Exercise instructions: Only the lines below, from the one with "Definition lit (s" through the one with "list A) : bool", are to be written out, exactly.

Records provided:
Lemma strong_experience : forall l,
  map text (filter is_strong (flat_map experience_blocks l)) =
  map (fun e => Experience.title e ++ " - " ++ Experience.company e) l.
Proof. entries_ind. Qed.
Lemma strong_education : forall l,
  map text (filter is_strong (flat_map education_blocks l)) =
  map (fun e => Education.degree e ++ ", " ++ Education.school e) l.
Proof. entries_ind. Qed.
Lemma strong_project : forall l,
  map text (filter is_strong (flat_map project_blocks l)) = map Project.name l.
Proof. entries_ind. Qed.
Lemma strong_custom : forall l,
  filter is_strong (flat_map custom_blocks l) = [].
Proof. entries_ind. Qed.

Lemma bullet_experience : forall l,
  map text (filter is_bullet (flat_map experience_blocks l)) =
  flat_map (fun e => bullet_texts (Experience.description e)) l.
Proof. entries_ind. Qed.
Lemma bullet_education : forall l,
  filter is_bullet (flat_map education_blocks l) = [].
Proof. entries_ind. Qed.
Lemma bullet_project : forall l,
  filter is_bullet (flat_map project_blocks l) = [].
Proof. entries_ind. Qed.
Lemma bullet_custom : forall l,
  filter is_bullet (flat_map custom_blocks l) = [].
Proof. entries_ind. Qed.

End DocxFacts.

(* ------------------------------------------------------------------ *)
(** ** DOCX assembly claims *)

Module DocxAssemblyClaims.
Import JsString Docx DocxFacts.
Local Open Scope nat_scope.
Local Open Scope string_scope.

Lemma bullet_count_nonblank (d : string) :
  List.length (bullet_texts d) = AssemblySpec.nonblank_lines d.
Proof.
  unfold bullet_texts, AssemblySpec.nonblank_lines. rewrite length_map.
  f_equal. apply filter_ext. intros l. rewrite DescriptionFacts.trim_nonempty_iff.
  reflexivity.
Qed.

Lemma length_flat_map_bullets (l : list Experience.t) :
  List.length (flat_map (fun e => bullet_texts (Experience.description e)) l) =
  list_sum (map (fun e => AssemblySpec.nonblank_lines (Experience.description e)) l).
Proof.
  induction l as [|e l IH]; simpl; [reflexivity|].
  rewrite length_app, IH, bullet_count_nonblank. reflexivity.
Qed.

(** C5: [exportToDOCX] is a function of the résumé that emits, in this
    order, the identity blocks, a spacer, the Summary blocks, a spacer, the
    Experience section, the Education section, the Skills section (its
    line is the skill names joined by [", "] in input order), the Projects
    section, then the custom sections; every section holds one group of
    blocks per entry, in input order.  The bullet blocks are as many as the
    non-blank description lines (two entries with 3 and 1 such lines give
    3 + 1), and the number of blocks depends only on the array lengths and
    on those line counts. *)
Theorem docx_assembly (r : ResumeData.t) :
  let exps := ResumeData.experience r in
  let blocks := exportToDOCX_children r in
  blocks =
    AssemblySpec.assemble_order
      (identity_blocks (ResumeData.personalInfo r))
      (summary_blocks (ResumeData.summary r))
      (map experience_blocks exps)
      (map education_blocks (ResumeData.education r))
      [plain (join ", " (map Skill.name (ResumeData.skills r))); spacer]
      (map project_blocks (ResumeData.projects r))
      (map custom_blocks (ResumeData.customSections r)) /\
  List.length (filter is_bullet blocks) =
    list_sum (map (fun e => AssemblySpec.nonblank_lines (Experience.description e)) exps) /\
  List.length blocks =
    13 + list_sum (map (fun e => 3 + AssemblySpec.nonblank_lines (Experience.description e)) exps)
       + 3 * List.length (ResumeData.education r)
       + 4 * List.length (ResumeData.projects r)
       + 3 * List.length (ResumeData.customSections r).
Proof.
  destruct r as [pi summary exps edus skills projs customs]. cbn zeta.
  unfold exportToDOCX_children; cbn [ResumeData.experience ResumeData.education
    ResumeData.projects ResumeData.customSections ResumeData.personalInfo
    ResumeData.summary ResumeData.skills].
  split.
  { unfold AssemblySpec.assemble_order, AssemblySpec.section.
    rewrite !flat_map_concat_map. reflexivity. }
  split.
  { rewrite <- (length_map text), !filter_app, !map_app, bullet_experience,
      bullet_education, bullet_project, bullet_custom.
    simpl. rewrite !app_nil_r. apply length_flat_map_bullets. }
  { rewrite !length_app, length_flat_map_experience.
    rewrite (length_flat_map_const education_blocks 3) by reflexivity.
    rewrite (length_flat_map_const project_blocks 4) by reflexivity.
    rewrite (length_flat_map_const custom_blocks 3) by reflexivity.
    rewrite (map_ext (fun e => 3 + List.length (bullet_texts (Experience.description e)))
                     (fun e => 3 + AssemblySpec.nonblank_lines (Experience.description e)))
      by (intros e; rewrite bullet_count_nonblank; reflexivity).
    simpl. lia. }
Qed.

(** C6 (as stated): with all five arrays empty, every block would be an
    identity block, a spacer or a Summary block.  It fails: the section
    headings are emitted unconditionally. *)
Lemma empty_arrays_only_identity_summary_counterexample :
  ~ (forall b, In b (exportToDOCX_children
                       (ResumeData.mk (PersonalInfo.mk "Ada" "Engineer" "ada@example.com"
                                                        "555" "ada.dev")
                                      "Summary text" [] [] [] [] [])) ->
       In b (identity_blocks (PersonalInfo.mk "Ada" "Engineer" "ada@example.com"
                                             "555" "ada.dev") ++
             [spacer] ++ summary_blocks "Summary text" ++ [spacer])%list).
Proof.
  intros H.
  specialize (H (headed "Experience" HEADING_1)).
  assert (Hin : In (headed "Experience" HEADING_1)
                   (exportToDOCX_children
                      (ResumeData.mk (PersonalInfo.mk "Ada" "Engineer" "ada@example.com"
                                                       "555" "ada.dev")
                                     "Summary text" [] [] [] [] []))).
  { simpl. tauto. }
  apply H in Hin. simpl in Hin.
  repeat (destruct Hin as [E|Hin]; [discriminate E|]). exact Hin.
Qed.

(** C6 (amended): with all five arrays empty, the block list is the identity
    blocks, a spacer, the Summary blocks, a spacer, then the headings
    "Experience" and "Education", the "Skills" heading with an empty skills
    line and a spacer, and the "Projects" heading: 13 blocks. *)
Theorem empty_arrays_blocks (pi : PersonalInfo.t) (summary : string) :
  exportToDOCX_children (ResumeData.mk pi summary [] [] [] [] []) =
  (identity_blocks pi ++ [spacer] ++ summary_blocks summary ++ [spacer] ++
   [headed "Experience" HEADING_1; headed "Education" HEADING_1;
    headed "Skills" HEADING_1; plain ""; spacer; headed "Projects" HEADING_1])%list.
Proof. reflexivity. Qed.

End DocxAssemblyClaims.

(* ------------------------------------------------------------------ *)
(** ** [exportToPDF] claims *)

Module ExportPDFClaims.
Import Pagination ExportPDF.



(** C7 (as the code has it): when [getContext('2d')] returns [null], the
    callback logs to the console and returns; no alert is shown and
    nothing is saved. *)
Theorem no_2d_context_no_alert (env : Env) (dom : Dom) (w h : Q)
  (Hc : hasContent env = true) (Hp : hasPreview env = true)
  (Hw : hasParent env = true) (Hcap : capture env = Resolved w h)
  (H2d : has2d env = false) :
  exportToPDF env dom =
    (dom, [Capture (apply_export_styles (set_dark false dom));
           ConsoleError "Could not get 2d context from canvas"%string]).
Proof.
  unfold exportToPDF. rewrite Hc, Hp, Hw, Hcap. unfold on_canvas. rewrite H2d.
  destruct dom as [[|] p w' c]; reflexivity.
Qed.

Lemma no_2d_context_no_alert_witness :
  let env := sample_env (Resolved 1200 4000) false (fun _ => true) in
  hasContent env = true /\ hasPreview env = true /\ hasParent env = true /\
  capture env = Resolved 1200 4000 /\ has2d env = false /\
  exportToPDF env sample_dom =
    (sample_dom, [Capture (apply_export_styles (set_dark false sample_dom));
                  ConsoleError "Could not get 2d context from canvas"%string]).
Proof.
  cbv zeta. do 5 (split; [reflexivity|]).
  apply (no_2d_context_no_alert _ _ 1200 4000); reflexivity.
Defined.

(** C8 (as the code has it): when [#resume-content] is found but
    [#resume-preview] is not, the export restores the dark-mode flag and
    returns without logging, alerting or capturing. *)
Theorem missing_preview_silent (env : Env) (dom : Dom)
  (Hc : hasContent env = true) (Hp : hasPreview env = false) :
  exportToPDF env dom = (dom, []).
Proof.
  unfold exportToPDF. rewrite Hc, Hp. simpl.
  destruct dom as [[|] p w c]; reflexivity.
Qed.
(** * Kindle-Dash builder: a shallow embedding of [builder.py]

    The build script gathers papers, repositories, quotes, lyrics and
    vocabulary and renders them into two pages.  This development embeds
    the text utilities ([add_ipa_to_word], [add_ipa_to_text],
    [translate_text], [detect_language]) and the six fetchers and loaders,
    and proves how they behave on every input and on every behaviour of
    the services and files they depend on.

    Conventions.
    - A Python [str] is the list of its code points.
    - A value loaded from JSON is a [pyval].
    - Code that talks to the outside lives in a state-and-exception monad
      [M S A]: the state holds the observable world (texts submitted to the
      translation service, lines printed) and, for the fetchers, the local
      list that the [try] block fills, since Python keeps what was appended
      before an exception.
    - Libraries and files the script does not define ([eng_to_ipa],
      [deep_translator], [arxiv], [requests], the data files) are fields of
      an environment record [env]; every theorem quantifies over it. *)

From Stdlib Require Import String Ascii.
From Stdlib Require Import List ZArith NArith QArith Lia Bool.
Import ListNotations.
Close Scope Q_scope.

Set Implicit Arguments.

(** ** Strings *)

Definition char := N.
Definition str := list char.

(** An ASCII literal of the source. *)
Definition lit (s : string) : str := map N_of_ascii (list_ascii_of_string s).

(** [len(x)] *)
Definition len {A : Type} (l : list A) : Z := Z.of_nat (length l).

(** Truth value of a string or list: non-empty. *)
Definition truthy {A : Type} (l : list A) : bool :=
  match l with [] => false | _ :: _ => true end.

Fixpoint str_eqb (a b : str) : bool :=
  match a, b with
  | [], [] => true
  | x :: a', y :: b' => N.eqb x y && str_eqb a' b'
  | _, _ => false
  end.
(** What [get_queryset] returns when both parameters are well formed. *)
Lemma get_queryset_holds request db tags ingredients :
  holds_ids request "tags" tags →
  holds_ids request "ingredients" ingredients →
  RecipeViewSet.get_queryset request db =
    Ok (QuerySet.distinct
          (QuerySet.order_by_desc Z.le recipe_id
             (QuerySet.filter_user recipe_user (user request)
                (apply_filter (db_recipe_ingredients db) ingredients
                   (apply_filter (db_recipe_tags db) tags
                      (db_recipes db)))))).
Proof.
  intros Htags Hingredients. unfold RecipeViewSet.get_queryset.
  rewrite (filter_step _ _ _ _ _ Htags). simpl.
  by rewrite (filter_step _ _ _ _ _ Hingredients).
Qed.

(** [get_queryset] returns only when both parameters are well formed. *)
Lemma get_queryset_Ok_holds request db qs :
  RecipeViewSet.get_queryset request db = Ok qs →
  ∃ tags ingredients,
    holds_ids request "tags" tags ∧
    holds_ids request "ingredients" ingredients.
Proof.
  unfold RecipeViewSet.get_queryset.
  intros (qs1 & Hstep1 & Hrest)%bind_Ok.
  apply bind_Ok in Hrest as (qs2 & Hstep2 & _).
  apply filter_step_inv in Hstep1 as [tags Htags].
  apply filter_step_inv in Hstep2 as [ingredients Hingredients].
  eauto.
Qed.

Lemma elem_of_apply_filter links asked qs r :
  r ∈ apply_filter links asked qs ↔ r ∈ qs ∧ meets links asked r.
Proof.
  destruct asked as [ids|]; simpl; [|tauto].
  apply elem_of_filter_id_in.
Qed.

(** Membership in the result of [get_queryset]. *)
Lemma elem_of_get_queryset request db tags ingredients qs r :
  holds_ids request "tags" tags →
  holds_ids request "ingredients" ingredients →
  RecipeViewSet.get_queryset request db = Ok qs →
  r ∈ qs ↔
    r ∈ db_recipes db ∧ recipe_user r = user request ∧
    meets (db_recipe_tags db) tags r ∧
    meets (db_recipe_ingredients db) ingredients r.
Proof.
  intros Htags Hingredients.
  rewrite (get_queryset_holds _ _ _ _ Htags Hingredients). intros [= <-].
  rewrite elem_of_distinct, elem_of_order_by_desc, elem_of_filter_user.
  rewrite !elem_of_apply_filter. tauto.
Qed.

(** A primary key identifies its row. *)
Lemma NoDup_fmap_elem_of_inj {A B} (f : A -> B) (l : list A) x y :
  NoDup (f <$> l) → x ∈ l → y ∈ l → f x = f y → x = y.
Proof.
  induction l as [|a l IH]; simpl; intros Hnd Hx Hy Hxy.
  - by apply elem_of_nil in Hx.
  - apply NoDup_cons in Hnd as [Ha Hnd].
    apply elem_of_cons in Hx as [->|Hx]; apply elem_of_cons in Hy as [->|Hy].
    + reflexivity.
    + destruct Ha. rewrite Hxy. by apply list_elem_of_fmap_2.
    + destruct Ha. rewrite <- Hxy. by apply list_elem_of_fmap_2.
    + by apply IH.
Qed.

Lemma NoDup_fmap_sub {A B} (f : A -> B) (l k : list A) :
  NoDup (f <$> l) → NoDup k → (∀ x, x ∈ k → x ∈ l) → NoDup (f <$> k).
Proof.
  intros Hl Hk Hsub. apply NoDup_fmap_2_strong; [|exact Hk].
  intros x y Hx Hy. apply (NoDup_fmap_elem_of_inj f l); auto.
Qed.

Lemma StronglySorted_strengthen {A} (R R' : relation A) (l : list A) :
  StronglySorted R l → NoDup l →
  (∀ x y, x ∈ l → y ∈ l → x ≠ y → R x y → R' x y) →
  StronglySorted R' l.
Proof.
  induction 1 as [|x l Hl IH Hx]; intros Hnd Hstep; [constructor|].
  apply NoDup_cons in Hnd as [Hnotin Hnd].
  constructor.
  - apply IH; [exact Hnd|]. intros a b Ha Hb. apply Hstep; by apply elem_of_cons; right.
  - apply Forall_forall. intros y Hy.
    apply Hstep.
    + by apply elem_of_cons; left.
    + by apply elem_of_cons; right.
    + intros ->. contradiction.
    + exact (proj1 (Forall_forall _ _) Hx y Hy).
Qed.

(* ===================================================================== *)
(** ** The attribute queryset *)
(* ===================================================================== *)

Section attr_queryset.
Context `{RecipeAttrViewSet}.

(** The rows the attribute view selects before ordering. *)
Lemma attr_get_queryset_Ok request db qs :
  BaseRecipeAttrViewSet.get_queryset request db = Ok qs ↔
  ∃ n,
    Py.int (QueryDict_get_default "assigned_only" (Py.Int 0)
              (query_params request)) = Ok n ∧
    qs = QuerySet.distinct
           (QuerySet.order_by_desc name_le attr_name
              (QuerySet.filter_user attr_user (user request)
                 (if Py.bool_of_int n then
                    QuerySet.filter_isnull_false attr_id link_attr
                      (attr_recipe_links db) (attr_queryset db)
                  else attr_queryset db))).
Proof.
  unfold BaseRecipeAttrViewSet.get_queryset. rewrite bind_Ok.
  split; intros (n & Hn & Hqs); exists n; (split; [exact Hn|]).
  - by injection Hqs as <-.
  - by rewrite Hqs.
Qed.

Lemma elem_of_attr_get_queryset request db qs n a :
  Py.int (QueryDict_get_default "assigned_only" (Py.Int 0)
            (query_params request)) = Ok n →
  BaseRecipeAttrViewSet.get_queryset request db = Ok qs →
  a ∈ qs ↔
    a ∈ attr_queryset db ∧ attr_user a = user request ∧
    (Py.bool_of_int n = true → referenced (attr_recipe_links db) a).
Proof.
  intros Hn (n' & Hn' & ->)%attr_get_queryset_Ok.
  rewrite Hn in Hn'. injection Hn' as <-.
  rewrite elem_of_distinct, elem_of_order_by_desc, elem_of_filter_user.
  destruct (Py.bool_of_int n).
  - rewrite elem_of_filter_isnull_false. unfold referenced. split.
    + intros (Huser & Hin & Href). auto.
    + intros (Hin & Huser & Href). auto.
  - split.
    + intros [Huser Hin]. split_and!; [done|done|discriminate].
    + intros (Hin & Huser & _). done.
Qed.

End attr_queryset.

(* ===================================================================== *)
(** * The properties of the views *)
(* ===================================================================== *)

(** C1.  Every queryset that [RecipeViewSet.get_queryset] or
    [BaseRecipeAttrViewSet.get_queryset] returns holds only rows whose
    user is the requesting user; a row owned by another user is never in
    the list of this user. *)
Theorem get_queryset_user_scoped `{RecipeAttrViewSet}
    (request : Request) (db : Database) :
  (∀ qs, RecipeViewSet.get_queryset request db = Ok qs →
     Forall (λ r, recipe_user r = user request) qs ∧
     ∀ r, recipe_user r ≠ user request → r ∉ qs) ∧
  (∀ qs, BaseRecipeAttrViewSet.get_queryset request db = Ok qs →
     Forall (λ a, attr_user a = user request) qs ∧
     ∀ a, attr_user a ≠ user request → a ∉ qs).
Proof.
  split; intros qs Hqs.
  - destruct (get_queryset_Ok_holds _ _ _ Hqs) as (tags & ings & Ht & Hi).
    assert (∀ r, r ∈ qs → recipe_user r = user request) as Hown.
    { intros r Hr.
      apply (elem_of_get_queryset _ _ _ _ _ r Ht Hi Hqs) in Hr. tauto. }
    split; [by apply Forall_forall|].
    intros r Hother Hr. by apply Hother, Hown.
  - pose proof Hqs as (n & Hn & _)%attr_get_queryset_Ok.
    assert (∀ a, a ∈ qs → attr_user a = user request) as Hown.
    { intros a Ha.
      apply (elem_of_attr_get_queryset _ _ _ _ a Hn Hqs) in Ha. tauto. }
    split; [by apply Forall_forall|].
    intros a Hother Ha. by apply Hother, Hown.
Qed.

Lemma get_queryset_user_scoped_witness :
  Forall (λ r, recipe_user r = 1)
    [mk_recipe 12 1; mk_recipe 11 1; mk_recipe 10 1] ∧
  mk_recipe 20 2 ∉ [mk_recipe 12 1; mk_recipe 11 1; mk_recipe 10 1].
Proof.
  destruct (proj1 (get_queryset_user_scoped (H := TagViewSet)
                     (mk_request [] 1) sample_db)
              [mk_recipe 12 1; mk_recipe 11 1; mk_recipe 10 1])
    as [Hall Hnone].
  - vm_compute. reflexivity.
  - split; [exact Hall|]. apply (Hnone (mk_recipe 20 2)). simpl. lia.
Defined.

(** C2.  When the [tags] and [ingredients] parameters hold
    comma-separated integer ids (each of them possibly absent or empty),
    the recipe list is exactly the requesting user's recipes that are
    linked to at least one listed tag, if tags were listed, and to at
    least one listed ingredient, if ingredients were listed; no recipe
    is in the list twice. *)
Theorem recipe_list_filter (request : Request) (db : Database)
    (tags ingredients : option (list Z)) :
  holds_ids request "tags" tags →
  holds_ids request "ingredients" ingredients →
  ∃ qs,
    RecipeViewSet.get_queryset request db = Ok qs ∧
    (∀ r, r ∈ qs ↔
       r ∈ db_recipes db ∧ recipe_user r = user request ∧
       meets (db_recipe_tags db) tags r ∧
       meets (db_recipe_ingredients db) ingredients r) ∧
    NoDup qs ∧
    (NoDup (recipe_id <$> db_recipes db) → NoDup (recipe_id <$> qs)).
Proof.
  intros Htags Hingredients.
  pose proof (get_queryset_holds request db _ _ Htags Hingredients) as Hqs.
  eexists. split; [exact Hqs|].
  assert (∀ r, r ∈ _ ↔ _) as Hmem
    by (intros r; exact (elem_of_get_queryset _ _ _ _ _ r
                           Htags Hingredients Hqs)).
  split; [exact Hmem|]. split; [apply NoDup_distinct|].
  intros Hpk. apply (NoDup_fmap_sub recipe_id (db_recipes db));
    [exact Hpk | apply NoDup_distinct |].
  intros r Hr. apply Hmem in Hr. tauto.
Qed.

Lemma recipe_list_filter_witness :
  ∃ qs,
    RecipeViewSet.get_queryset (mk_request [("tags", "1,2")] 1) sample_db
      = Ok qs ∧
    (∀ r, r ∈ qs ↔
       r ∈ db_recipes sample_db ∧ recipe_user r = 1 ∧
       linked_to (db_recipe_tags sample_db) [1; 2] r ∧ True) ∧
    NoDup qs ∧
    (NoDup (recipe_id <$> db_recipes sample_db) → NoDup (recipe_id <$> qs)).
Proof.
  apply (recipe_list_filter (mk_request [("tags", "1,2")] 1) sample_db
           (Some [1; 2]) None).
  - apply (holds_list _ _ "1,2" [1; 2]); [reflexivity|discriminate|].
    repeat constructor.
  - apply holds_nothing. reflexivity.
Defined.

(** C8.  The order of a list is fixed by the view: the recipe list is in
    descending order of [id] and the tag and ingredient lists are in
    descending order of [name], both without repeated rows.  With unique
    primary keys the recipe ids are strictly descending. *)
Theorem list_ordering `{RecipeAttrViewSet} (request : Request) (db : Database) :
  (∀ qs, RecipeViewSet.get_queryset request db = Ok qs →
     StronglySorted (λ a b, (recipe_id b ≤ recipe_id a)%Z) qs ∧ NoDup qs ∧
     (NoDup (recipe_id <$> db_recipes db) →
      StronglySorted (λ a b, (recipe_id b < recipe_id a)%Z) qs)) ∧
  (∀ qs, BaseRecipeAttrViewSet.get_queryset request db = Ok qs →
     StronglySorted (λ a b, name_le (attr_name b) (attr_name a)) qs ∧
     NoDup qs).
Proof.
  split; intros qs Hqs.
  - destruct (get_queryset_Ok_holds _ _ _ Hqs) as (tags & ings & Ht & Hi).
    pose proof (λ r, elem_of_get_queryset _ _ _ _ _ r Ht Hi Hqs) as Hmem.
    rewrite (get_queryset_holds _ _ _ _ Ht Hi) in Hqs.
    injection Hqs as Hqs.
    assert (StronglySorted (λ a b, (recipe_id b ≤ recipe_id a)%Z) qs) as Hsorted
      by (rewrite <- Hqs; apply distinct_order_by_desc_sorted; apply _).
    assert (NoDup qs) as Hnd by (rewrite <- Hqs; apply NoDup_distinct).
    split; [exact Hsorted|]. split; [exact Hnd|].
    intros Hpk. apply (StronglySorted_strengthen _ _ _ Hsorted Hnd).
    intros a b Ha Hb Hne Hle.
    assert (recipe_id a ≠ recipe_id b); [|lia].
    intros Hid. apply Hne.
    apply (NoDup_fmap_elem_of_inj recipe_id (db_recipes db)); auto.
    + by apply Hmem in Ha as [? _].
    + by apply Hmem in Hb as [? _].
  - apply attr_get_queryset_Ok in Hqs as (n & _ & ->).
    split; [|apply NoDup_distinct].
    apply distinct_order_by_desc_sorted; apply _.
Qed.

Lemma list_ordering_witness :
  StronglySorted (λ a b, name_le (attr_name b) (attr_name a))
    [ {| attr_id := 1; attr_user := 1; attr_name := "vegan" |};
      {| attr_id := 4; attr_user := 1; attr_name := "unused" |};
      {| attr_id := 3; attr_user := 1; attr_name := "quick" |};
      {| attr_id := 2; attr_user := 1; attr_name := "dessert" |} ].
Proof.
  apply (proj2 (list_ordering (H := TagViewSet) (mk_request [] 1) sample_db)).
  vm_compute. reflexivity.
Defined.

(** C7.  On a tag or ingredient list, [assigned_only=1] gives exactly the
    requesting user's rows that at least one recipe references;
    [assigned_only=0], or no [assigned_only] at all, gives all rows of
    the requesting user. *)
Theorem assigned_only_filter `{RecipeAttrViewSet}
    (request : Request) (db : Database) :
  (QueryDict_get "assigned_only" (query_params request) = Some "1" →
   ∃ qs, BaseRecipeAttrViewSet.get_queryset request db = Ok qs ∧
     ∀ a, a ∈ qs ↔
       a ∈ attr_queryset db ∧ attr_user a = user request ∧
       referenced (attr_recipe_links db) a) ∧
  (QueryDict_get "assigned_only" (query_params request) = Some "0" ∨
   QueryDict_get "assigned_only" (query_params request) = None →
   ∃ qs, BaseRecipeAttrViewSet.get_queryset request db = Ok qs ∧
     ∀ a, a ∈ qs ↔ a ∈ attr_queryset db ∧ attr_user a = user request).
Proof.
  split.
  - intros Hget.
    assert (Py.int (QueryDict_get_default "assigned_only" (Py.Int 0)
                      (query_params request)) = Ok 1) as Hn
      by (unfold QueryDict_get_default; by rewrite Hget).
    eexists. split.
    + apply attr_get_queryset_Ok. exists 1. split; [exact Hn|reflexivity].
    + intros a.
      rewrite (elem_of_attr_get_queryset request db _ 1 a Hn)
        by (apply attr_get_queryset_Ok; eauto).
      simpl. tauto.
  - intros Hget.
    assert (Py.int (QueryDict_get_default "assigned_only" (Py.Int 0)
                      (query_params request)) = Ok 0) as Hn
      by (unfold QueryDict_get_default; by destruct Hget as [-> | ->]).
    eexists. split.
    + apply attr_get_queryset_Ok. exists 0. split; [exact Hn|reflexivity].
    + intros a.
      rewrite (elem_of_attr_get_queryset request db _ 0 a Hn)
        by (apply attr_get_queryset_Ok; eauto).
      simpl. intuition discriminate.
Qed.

Task solution:
Definition lit (s : string) : str := map N_of_ascii (list_ascii_of_string s).

(** [len(x)] *)
Definition len {A : Type} (l : list A) : Z := Z.of_nat (length l).

(** Truth value of a string or list: non-empty. *)
Definition truthy {A : Type} (l : list A) : bool :=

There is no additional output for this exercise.